# [Required work]
Line count for "current": give the number of lines in the records below that hold it, and nothing else.

# [Material provided]
====
(* ===== verification/ZmsHints.v ===== *)
(** web/skins/classic/views/js/event-zms-hints.js: which event comes before and
    after the one zms is playing, as the event page keeps it and sends it to zms.

    [Hints] is the object that create() returns: its variables are the [state]
    and each method is a function on it.  [now] is Date.now(), an integer of
    milliseconds; event ids are what parseInt returned, so they may be NaN, which
    equals nothing.  [Wire] puts the object next to the network and to zms: the
    commands take() hands out are sent as separate requests, which reach zms and
    are answered in any order. *)
From S2P Require Import JsString.

Module Hints.

Definition BOUNDARY_REFRESH_MS : Z := 5000.
Definition LOOKUP_RETRY_MS : Z := 2000.
Definition LOOKUP_TIMEOUT_MS : Z := 5000.

Inductive progress := Unsent | Sending | Sent.
#[export] Instance progress_eq_dec : EqDecision progress.
Proof. solve_decision. Defined.

Record hints_t := Neighbours {
  src : num; next : num; prev : num; fetched : Z;
  state_ : progress; batch : Z; inflight : Z; failed : bool;
}.
#[export] Instance eta_hints : Eta hints_t := fun h =>
  Neighbours (src h) (next h) (prev h) (fetched h) (state_ h) (batch h) (inflight h) (failed h).

Record lookup_t := Lookup { l_src : num; at_ : Z; pending : bool; id : Z }.
#[export] Instance eta_lookup : Eta lookup_t := fun l => Lookup (l_src l) (at_ l) (pending l) (id l).

Record state := State {
  hints : option hints_t;
  lookup : option lookup_t;
  lookups : Z;
  batches : Z;
  unanswered : gmap Z Z;
}.
#[export] Instance eta_state : Eta state := fun s =>
  State (hints s) (lookup s) (lookups s) (batches s) (unanswered s).

Definition create : state := State None None 0 0 ∅.

Definition set (src_ next_ prev_ : num) (now : Z) (s : state) : state :=
  let fresh := Neighbours src_ next_ prev_ now Unsent 0 0 false in
  match hints s with
  | Some h =>
      if (src h =? src_)%num && (next h =? next_)%num && (prev h =? prev_)%num
      then s <| hints := Some (h <| fetched := now |>) |>
      else s <| hints := Some fresh |>
  | None => s <| hints := Some fresh |>
  end.

Record command := Command { dir : Z; eventid : num; srcid : num; cbatch : Z }.

Definition take (current : num) (s : state) : list command * state :=
  match hints s with
  | Some h =>
      if negb (src h =? current)%num || negb (bool_decide (state_ h = Unsent))
         || negb (bool_decide (unanswered s = ∅))
      then ([], s)
      else
        let b := batches s + 1 in
        let h := h <| state_ := Sending |> <| batch := b |> <| inflight := 2 |> <| failed := false |> in
        ([Command 0 (next h) (src h) b; Command 1 (prev h) (src h) b],
         s <| batches := b |> <| unanswered := <[b := 2]> (unanswered s) |> <| hints := Some h |>)
  | None => ([], s)
  end.

(** What response() does to the map of unanswered commands. *)
Definition answered (b : Z) (m : gmap Z Z) : gmap Z Z :=
  match m !! b with
  | Some n => if n - 1 >? 0 then <[b := n - 1]> m else delete b m
  | None => m
  end.

Definition response (b : Z) (delivered : bool) (s : state) : state :=
  let s := s <| unanswered := answered b (unanswered s) |> in
  match hints s with
  | Some h =>
      if negb (batch h =? b) || negb (bool_decide (state_ h = Sending)) then s
      else
        let h := if delivered then h else h <| failed := true |> in
        let h := h <| inflight := inflight h - 1 |> in
        if inflight h >? 0 then s <| hints := Some h |>
        else s <| hints := Some (h <| state_ := if failed h then Unsent else Sent |>) |>
  | None => s
  end.

Definition reset (s : state) : state :=
  let s := s <| unanswered := ∅ |> in
  match hints s with
  | Some h => s <| hints := Some (h <| state_ := Unsent |> <| batch := 0 |>) |>
  | None => s
  end.

Definition needsLookup (current : num) (reverse : bool) (now : Z) (paused : bool) (s : state) : bool :=
  let same := match lookup s with Some l => (l_src l =? current)%num | None => false end in
  let at_lookup := match lookup s with Some l => at_ l | None => 0 end in
  let is_pending := match lookup s with Some l => pending l | None => false end in
  if same && is_pending && (now - at_lookup <? LOOKUP_TIMEOUT_MS) then false
  else
    match hints s with
    | Some h =>
        if negb (src h =? current)%num then negb same || (now - at_lookup >=? LOOKUP_RETRY_MS)
        else if negb paused && negb ((if reverse then prev h else next h) =? Fin 0)%num then false
        else
          let asked := if same then Z.max at_lookup (fetched h) else fetched h in
          now - asked >=? BOUNDARY_REFRESH_MS
    | None => negb same || (now - at_lookup >=? LOOKUP_RETRY_MS)
    end.

Definition lookingUp (src_ : num) (now : Z) (s : state) : Z * state :=
  let n := lookups s + 1 in
  (n, s <| lookups := n |> <| lookup := Some (Lookup src_ now true n) |>).

Definition isLatestLookup (n : Z) (s : state) : bool :=
  match lookup s with Some l => id l =? n | None => false end.

Definition lookupDone (n : Z) (s : state) : state :=
  match lookup s with
  | Some l => if id l =? n then s <| lookup := Some (l <| pending := false |>) |> else s
  | None => s
  end.

End Hints.

Module Wire.
Import Hints.

(** A request that carries one command to the zms process that was running when
    it was sent, and whether it got there. *)
Record flight := Flight { cmd : command; to : nat; reached : bool }.
#[export] Instance eta_flight : Eta flight := fun f => Flight (cmd f) (to f) (reached f).

(** The object, the requests under way, the number of zms processes before this
    one, the command each direction of this zms was last given, and the commands
    the server refused. *)
Record sys := Sys {
  page : Hints.state; net : list flight; proc : nat; held : gmap Z command; refused : list command;
}.
#[export] Instance eta_sys : Eta sys := fun s => Sys (page s) (net s) (proc s) (held s) (refused s).

Definition init : sys := Sys create [] 0 ∅ [].

(** What a request comes back with: zms took the command, the server turned it
    down for good, or it is unknown whether it arrived. *)
Inductive verdict := Delivered | Refused | Failed.
#[export] Instance verdict_eq_dec : EqDecision verdict.
Proof. solve_decision. Defined.

Inductive action :=
| ASet (src next prev : num) (now : Z)
| ATake (current : num)
| AReset
| ALookup (src : num) (now : Z)
| ALookupDone (n : Z)
| AReach (k : nat)
| AAnswer (k : nat) (v : verdict).

(** A restarted zms is a new process: what is still under way was sent to the
    old one.  An answer is [Delivered] only once zms has the command. *)
Definition act (s : sys) (a : action) : sys :=
  match a with
  | ASet src next prev now => s <| page := set src next prev now (page s) |>
  | ATake current =>
      let '(cs, p) := take current (page s) in
      s <| page := p |> <| net := (net s ++ map (fun c => Flight c (proc s) false) cs)%list |>
  | AReset => s <| page := reset (page s) |> <| proc := S (proc s) |> <| held := ∅ |>
  | ALookup src now => s <| page := snd (lookingUp src now (page s)) |>
  | ALookupDone n => s <| page := lookupDone n (page s) |>
  | AReach k =>
      match net s !! k with
      | Some f =>
          s <| net := <[k := f <| reached := true |>]> (net s) |>
            <| held := if bool_decide (to f = proc s) then <[dir (cmd f) := cmd f]> (held s) else held s |>
      | None => s
      end
  | AAnswer k v =>
      match net s !! k with
      | Some f =>
          if bool_decide (v = Delivered) && negb (reached f) then s
          else
            s <| net := delete k (net s) |>
              <| page := response (cbatch (cmd f)) (negb (bool_decide (v = Failed))) (page s) |>
              <| refused := if bool_decide (v = Refused) then cmd f :: refused s else refused s |>
      | None => s
      end
  end.

Definition run (acts : list action) (s : sys) : sys := fold_left act acts s.

(** The two commands of a batch. *)
Definition commands (h : hints_t) : list command :=
  [Command 0 (next h) (src h) (batch h); Command 1 (prev h) (src h) (batch h)].

(** The requests under way to the zms that is running. *)
Definition ours (s : sys) : list flight := filter (fun f => to f = proc s) (net s).

Definition settled (s : sys) (c : command) : Prop := held s !! dir c = Some c \/ c ∈ refused s.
====
# [Output for this exercise]
8